Summary

The European Patent Office refused two patent applications (EP 18 275 163 and EP 18 275 174) in which a machine — DABUS, described as “a type of connectionist artificial intelligence” — was designated as the inventor. The EPO ruled that the European Patent Convention requires inventors to be human beings, not machines.

Key Points

  • Two applications refused: EP 18 275 163 and EP 18 275 174
  • DABUS described by applicant as “a type of connectionist artificial intelligence”
  • Applicant’s theory: they acquired rights from DABUS as its “successor in title”
  • EPO’s ruling: the EPC requires inventors to be human beings
  • Non-public oral proceedings held November 25, 2019; decisions issued December 2019
  • Reasoned written decision expected January 2020
  • This is an early anchor case in the broader AI legal personhood debate

Newsletter Angles

  • The “successor in title” argument is legally creative: the applicant tried to claim human ownership of AI-generated inventions while still naming the AI as inventor. The EPO rejected both the legal theory and the designation.
  • The DABUS cases across multiple jurisdictions (EPO, USPTO, UK courts, South Africa, Australia) created a global legal record on AI inventorship — this EPO ruling is one piece of a fragmented international picture.
  • The underlying question: if an AI system genuinely generates a novel invention without human creative contribution, who gets the patent? Current law says no one (or the human who built the AI). That gap has commercial consequences.

Entities Mentioned

Concepts Mentioned

Quotes

“The EPO has refused two European patent applications in which a machine was designated as inventor.”

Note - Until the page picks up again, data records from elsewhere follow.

(** ** Keys *)

Lemma text_nil b e : editor_rel b e → ib_is_empty b = bool_decide (text e = []).
Proof.
  intros (_ & _ & H & _). unfold ib_is_empty. rewrite H. destruct (text e); [by rewrite bool_decide_eq_true_2|].
  by rewrite bool_decide_eq_false_2.
Qed.

Lemma as_bytes_text b e : editor_rel b e → as_bytes b = text e.
Proof. intros (_ & _ & H & _ & rest & E). unfold as_bytes. by rewrite H, E, take_app_length. Qed.

(** Deleting ends with nothing after the cursor, and 256 turns are enough. *)
Lemma kill_sim n b e : editor_rel b e → (length (after e) ≤ n)%nat →
  ∃ b', kill_to_end n b = Some b' ∧ editor_rel b' (mkEditor (before e) []).
Proof.
  revert b e. induction n as [|n IH]; intros b [bef aft] HR Hn; pose proof HR as (_ & _ & Hl & Hc & _);
    rewrite length_text in Hl; cbn [before after] in *.
  - destruct aft; [|cbn in Hn; lia]. exists b. cbn [kill_to_end].
    by destruct (Nat.ltb_spec (ib_cursor b) (ib_len b)); [cbn in *; lia|].
  - cbn [kill_to_end]. destruct (Nat.ltb_spec (ib_cursor b) (ib_len b)).
    + destruct aft as [|c aft]; [cbn in *; lia|]. destruct (delete_sim b _ HR) as (b' & -> & HR'). cbn [mbind option_bind].
      destruct bef; cbn in HR'; (destruct (IH b' _ HR') as (b2 & E & H2); [cbn in *; lia|]; by exists b2).
    + destruct aft; [by exists b|cbn in *; lia].
Qed.

Lemma tab_sim t s cs : term_rel t s →
  ∃ b, for_each (λ b c, '(b, _) ← ib_insert b c; Some b) (t_input t) cs = Some b ∧
    term_rel (set_input t b) (foldl (λ s c, edited s (EInsert c)) s cs).
Proof.
  revert t s. induction cs as [|c cs IH]; intros t s HR; cbn [for_each foldl].
  { exists (t_input t). split; [done|]. by destruct t. }
  destruct (rel_edit t s (EInsert c) HR) as (b & r & E & H). cbn [edit] in E. rewrite E. cbn [mbind option_bind].
  destruct (IH _ _ H) as (b' & Eb & Hb). by exists b'.
Qed.

Lemma recall_key t s op : term_rel t s →
  ∃ h r, recall (t_history t) op = Some (h, r) ∧ r = (recall_spec (s_log s) op).2 ∧
    term_rel (set_history t h) (on_log s (recall_spec (s_log s) op).1).
Proof.
  intros HR. destruct (recall_sim _ _ op (tr_log _ _ HR)) as (h & E & H). eexists _, _. split; [exact E|].
  split; [done|]. by apply rel_log.
Qed.

Lemma set_line_sim t s line : term_rel t s →
  ∃ b, ib_set (t_input t) line = Some b ∧ term_rel (set_input t b) (edited s (ESet line)).
Proof.
  intros HR. destruct (rel_edit t s (ESet line) HR) as (b & r & E & H). exists b. split; [|done].
  cbn [edit] in E. destruct (ib_set _ _); [|done]. cbn in E. by injection E as -> _.
Qed.

Lemma key_up_sim t s : term_rel t s → ∃ t', key_up t = Some t' ∧ term_rel t' (recalled s RPrevious id).
Proof.
  intros HR. destruct (recall_key t s RPrevious HR) as (h & r & E & -> & H). cbn [recall] in E. unfold key_up, recalled. rewrite E.
  destruct (recall_spec (s_log s) RPrevious) as [l [cmd|]]; cbn [mbind option_bind snd fst] in *; [|by eexists].
  destruct (set_line_sim _ _ cmd H) as (b & -> & Hb). by eexists.
Qed.

Lemma key_down_sim t s : term_rel t s → ∃ t', key_down t = Some t' ∧ term_rel t' (recalled s RNext (λ s, edited s EClear)).
Proof.
  intros HR. destruct (recall_key t s RNext HR) as (h & r & E & -> & H). cbn [recall] in E. unfold key_down, recalled. rewrite E.
  destruct (recall_spec (s_log s) RNext) as [l [cmd|]]; cbn [mbind option_bind snd fst] in *.
  - destruct (set_line_sim _ _ cmd H) as (b & -> & Hb). by eexists.
  - eexists. split; [done|]. by apply rel_clear.
Qed.

Lemma run_command_sim t s ticks line : term_rel t s → 0 ≤ ticks ≤ U64_MAX →
  ∃ t', run_command t ticks line = Some (t', (executed s ticks line).2) ∧ term_rel t' (executed s ticks line).1.
Proof.
  intros HR Ht. unfold run_command, executed. destruct (parse_command line) as [cmd|] eqn:Ep; [|by exists t].
  rewrite (tr_dir _ _ HR).
  destruct (execute_ok cmd (mkShell (s_dir s) ticks) (tr_dir_ok _ _ HR) Ht (parse_command_args _ _ Ep)) as (out & sh & r & -> & Hd).
  cbn [mbind option_bind].
  assert (HR1 : term_rel (set_dir t (current_dir sh)) (mkSession (s_editor s) (s_log s) (s_screen s) (s_prompt s) (current_dir sh) (s_running s)))
    by (destruct HR; by split).
  destruct (show_sim _ _ out HR1) as (t' & -> & HR2). cbn [mbind option_bind on_screen s_screen] in *.
  destruct r; eexists; (split; [reflexivity|]); try exact HR2.
  - apply (rel_screen _ _ _ _ HR2), (display_clear_sim _ _ (tr_screen _ _ HR2)).
  - by apply rel_stop.
Qed.

Lemma key_enter_sim t s ticks : term_rel t s → 0 ≤ ticks ≤ U64_MAX →
  ∃ t', key_enter t ticks = Some t' ∧ term_rel t' (entered s ticks).
Proof.
  intros HR Ht. unfold key_enter, entered. destruct (newline_sim _ _ _ _ (proj1 (tr_screen _ _ HR))) as (d & -> & Hd).
  cbn [mbind option_bind]. pose proof (rel_screen _ _ _ _ HR Hd) as HR1. cbn [t_input set_display t_history].
  rewrite (as_bytes_text _ _ (tr_editor _ _ HR)). destruct (text (s_editor s)) as [|c line]; [by apply next_prompt_sim|].
  change (length (c :: line) =? 0)%nat with false. cbn iota.
  destruct (push_sim _ _ (c :: line) (tr_log _ _ HR)) as (h & -> & Hh). cbn [mbind option_bind].
  destruct (run_command_sim _ _ ticks (c :: line) (rel_log _ _ _ _ HR1 Hh) Ht) as (t' & -> & HR2). cbn [mbind option_bind].
  change (s_log (on_screen s (newline_spec (s_screen s)))) with (s_log s).
  destruct (executed _ ticks (c :: line)) as [s' []]; cbn [fst snd] in *; [by apply next_prompt_sim|by exists t'].
Qed.

Lemma control_sim t s c : term_rel t s → ∃ t', key_control t c = Some t' ∧ term_rel t' (control s c).
Proof.
  intros HR. pose proof (tr_editor _ _ HR) as HE. pose proof (tr_screen _ _ HR) as HD.
  assert (Hedit : ∀ b e, editor_rel b e → ∃ t', Some (set_input t b) = Some t' ∧ term_rel t' (on_editor s e)).
  { intros b e Hb. eexists. split; [done|]. by apply rel_editor. }
  assert (Hhome : editor_rel (cursor_home (t_input t)) (edit_spec (s_editor s) EHome).1).
  { by destruct (edit_sim _ _ EHome HE) as (b & [= <-] & H). }
  assert (Hend : editor_rel (cursor_end (t_input t)) (edit_spec (s_editor s) EEnd).1).
  { by destruct (edit_sim _ _ EEnd HE) as (b & [= <-] & H). }
  destruct (kill_sim MAX_LINE_LENGTH _ _ HE) as (bk & Ek & Hk).
  { destruct HE as (_ & Hl & _). rewrite length_text in Hl. change MAX_LINE_LENGTH with 256%nat. lia. }
  destruct (output_sim _ _ (mkOut (txt "^C") TEXT_DIM true) HD) as (dc & Ec & Hc).
  unfold output in Ec. cbn [o_newline o_text o_color] in Ec.
  pose proof (rel_clear t s HR) as Hclear. pose proof (display_clear_sim _ _ HD) as Hblank.
  unfold key_control, control. rewrite Ek, Ec, (text_nil _ _ HE). cbn [mbind option_bind].
  repeat case_match; first [by exists t | by apply Hedit | by apply next_prompt_sim, rel_screen
    | by apply show_prompt_sim, rel_screen | by eexists; split; [done|apply rel_stop] | by eexists].
Qed.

Applications refused “on the grounds that they do not meet the requirement of the EPC that an inventor designated in the application has to be a human being, not a machine.”

Notes

Source is the EPO’s own press release — authoritative on the ruling itself, limited on broader context. Very short source; useful as a primary document but requires supplementation with coverage of parallel DABUS proceedings in other jurisdictions (USPTO, UK Court of Appeal, South Africa, Australia).